Après le vrai faux projet de loi sur les professions règlementées fuitant dans la presse, la mission du député Ferrand nous donne enfin une base de discussion sur le sujet. Si ce rapport écarte la création d’un statut de l’avocat en entreprise, à l’unisson avec la majorité de la profession d’avocat (mais on ne saurait pour autant brader notre secret professionnel aux juristes d’entreprise au seul motif qu’il faut protéger le secret des affaires), il ne lève pas les inquiétudes exprimées par le SAF, d’une réforme qui favorise un modèle économique de libéralisation du marché et de concentration des activités juridiques autour de grandes structures.

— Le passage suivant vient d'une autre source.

(** * The cube transformation engine of game.js

    A shallow embedding of the [RubiksCube] class, of the session fields of
    the global [state] object, and of the drag interpreter [onMouseMove].

    Numbers.  JavaScript numbers are modelled by exact rationals ([Q]) and,
    where the code only ever stores integers (grid coordinates, layer
    indexes, directions, counters, colour codes), by [Z].  Arithmetic is
    exact: the rotation of the rotation group by [(Math.PI / 2) * direction]
    is the exact quarter turn.  On a cube of odd size every quotient
    [position / cubeSize] is an integer, [Math.round] absorbs the rounding
    error of the floating point rotation, and the model agrees with the
    program; on a cube of even size the coordinate along the turning axis is
    computed exactly by the program as well (the rotation matrix has an exact
    1 there), the other two sit on a rounding tie.  Comparisons with the
    tolerance of [getCubiesInLayer] are decided exactly here; the
    properties keep a margin to it wherever rounding could decide
    otherwise.

    Scene graph.  Of three.js only what the engine reads back is kept: the
    position and quaternion of a mesh, its six materials, [userData], and the
    Euler rotation of the rotation group.  Rendering, the DOM and the wall
    clock are not modelled. *)

From Stdlib Require Import ZArith QArith Qround Qabs List String Bool Lia Lqa.
From Stdlib Require Import Finite.
From Stdlib Require DecimalString DecimalZ.
Import ListNotations.
Open Scope Z_scope.

(** ** Numbers *)

Definition Math_round (q : Q) : Z := Qfloor (q + (1 # 2)).
Definition Math_floor (q : Q) : Z := Qfloor q.
Definition Math_abs (q : Q) : Q := Qabs q.
Definition Math_max (a b : Z) : Z := Z.max a b.

(** [a < b] and [a > b] on numbers. *)
Definition Qltb (a b : Q) : bool := negb (Qle_bool b a).
Definition Qgtb (a b : Q) : bool := Qltb b a.

(** ** three.js values *)

Module Quaternion.
Record t : Set := mk { x : Q; y : Q; z : Q; w : Q }.
Definition identity : t := mk 0 0 0 1.
End Quaternion.

Module Vector3.
Record t : Set := mk { x : Q; y : Q; z : Q }.

Definition dot (a b : t) : Q := (x a * x b + y a * y b + z a * z b)%Q.

(** [v.applyQuaternion(q)], for a quaternion of unit length. *)
Definition applyQuaternion (v : t) (q : Quaternion.t) : t :=
  let '(vx, vy, vz) := (x v, y v, z v) in
  let '(qx, qy, qz, qw) :=
    (Quaternion.x q, Quaternion.y q, Quaternion.z q, Quaternion.w q) in
  let tx := (2 * (qy * vz - qz * vy))%Q in
  let ty := (2 * (qz * vx - qx * vz))%Q in
  let tz := (2 * (qx * vy - qy * vx))%Q in
  mk (vx + qw * tx + qy * tz - qz * ty)
     (vy + qw * ty + qz * tx - qx * tz)
     (vz + qw * tz + qx * ty - qy * tx).
End Vector3.

(** Angles are kept in units of [Math.PI / 2]: the engine only ever sets the
    rotation group to [(Math.PI / 2) * direction]. *)
Definition quarter_cos (k : Z) : Q :=
  match k mod 4 with 0 => 1%Q | 2 => (-1)%Q | _ => 0%Q end.
Definition quarter_sin (k : Z) : Q :=
  match k mod 4 with 1 => 1%Q | 3 => (-1)%Q | _ => 0%Q end.

Module Euler.
(** [rotationGroup.rotation], order XYZ. *)
Record t : Set := mk { x : Z; y : Z; z : Z }.
Definition zero : t := mk 0 0 0.

Definition rotX (a : Z) (v : Vector3.t) : Vector3.t :=
  let '(c, s) := (quarter_cos a, quarter_sin a) in
  Vector3.mk (Vector3.x v)
             (Vector3.y v * c - Vector3.z v * s)
             (Vector3.y v * s + Vector3.z v * c).
Definition rotY (b : Z) (v : Vector3.t) : Vector3.t :=
  let '(c, s) := (quarter_cos b, quarter_sin b) in
  Vector3.mk (Vector3.x v * c + Vector3.z v * s)
             (Vector3.y v)
             (Vector3.z v * c - Vector3.x v * s).
Definition rotZ (g : Z) (v : Vector3.t) : Vector3.t :=
  let '(c, s) := (quarter_cos g, quarter_sin g) in
  Vector3.mk (Vector3.x v * c - Vector3.y v * s)
             (Vector3.x v * s + Vector3.y v * c)
             (Vector3.z v).

(** The matrix of an XYZ Euler rotation is [Rx * Ry * Rz]. *)
Definition apply (e : t) (v : Vector3.t) : Vector3.t :=
  rotX (x e) (rotY (y e) (rotZ (z e) v)).
End Euler.

(** ** Colours and materials *)

Definition COLORS_white : Z := 0xffffff.
Definition COLORS_yellow : Z := 0xffd500.
Definition COLORS_red : Z := 0xc41e3a.
Definition COLORS_orange : Z := 0xff5800.
Definition COLORS_blue : Z := 0x0051ba.
Definition COLORS_green : Z := 0x009e60.
Definition COLORS_black : Z := 0x111111.
Definition COLORS_gray : Z := 0x333333.

Inductive Material : Set :=
| MeshLambertMaterial (color : Z)
| MeshPhongMaterial (color shininess specular : Z).

Definition getHex (m : Material) : Z :=
  match m with
  | MeshLambertMaterial c => c
  | MeshPhongMaterial c _ _ => c
  end.

(** ** Pieces *)

Module UserData.
Record t : Set :=
  mk { x : Z; y : Z; z : Z; origX : Z; origY : Z; origZ : Z }.
End UserData.

Record Cubie : Set := mkCubie {
  position : Vector3.t;
  quaternion : Quaternion.t;
  material : list Material;
  userData : UserData.t
}.

Record RubiksCube : Set := mkCube {
  size : Z;
  cubeSize : Q;
  cubies : list Cubie;
  rotationGroup_rotation : Euler.t
}.

(** [(this.size - 1) / 2] *)
Definition offset_of (size : Z) : Q := ((inject_Z size - 1) / 2)%Q.

Definition getFaceMaterial (color : option Z) : Material :=
  match color with
  | None => MeshLambertMaterial COLORS_black
  | Some c => MeshPhongMaterial c 30 0x444444
  end.

Definition createCubie (size : Z) (cubeSize : Q) (x y z : Z) (offset : Q)
  : Cubie :=
  let materials :=
    [ getFaceMaterial (if x =? size - 1 then Some COLORS_red else None);
      getFaceMaterial (if x =? 0 then Some COLORS_orange else None);
      getFaceMaterial (if y =? size - 1 then Some COLORS_white else None);
      getFaceMaterial (if y =? 0 then Some COLORS_yellow else None);
      getFaceMaterial (if z =? size - 1 then Some COLORS_blue else None);
      getFaceMaterial (if z =? 0 then Some COLORS_green else None) ] in
  mkCubie
    (Vector3.mk ((inject_Z x - offset) * cubeSize)
                ((inject_Z y - offset) * cubeSize)
                ((inject_Z z - offset) * cubeSize))
    Quaternion.identity
    materials
    (UserData.mk x y z x y z).

(** The values [0, 1, ..., n-1] of a counting loop. *)
Definition range (n : Z) : list Z := map Z.of_nat (seq 0 (Z.to_nat n)).

Definition on_surface (size x y z : Z) : bool :=
  (x =? 0) || (x =? size - 1) ||
  (y =? 0) || (y =? size - 1) ||
  (z =? 0) || (z =? size - 1).

Definition createCube (size : Z) (cubeSize : Q) : list Cubie :=
  let offset := offset_of size in
  flat_map (fun x =>
    flat_map (fun y =>
      flat_map (fun z =>
        if on_surface size x y z
        then [createCubie size cubeSize x y z offset]
        else [])
      (range size))
    (range size))
  (range size).

(** [new RubiksCube(size)] *)
Definition new_RubiksCube (size : Z) : RubiksCube :=
  let cubeSize := if 10 <? size then (10 / inject_Z size)%Q else 1%Q in
  mkCube size cubeSize (createCube size cubeSize) Euler.zero.

(** ** The session: the fields of the global [state] the engine uses *)

(** An entry of [state.moveQueue]: [{ axis, layer, direction }]. *)
Module Move.
Record t : Set := mk { axis : string; layer : Z; direction : Z }.
End Move.

(** What an animated [rotate] holds across its [await]: the closure of the
    call ([axis], [direction], the pieces picked at its start) and the
    [startRotation] read by [animateRotation]. *)
Record Suspended : Set := mkSuspended {
  sus_axis : string;
  sus_direction : Z;
  sus_cubiesInLayer : list nat;
  sus_startRotation : Z
}.

(** A raycaster hit on a face of a piece: the local normal of the hit face
    and the hit mesh, as its index in [cubies].  The index stands for the
    mesh for as long as the mesh is a piece of the cube, that is until the
    next [reset]; a hit on the edge lines of a piece, which has no face, is
    not a value of this type. *)
Record Intersection : Set := mkHit { face_normal : Vector3.t; object : nat }.

Record MouseEvent : Set := mkEvent { button : Z; clientX : Q; clientY : Q }.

- Sur la postulation, le rapport Ferrand propose à juste titre la suppression du tarif obsolète et de le remplacer par un honoraire libre plus en adéquation avec la pratique et la réalité du travail de l’avocat. Il propose toutefois de substituer la postulation de TGI par une postulation de Cour d’appel. Alors que le rapport constate que la postulation permet, en matière pénale, de garantir un égal accès au juge et à l’avocat par un maillage territorial suffisant, la solution proposée accentue le risque de métropolisation de la justice au détriment de territoires périphériques, à l’image du déséquilibre entre Paris et la région Parisienne. La suppression de la postulation au niveau du TGI, censée favoriser un meilleur accès du justiciable au droit, ne peut se faire sans une réforme de la prise en charge des missions de service public assumées par les avocats. Si une mutualisation des moyens entre les barreaux et les CARPA est nécessaire, elle doit être accompagnée par l’Etat.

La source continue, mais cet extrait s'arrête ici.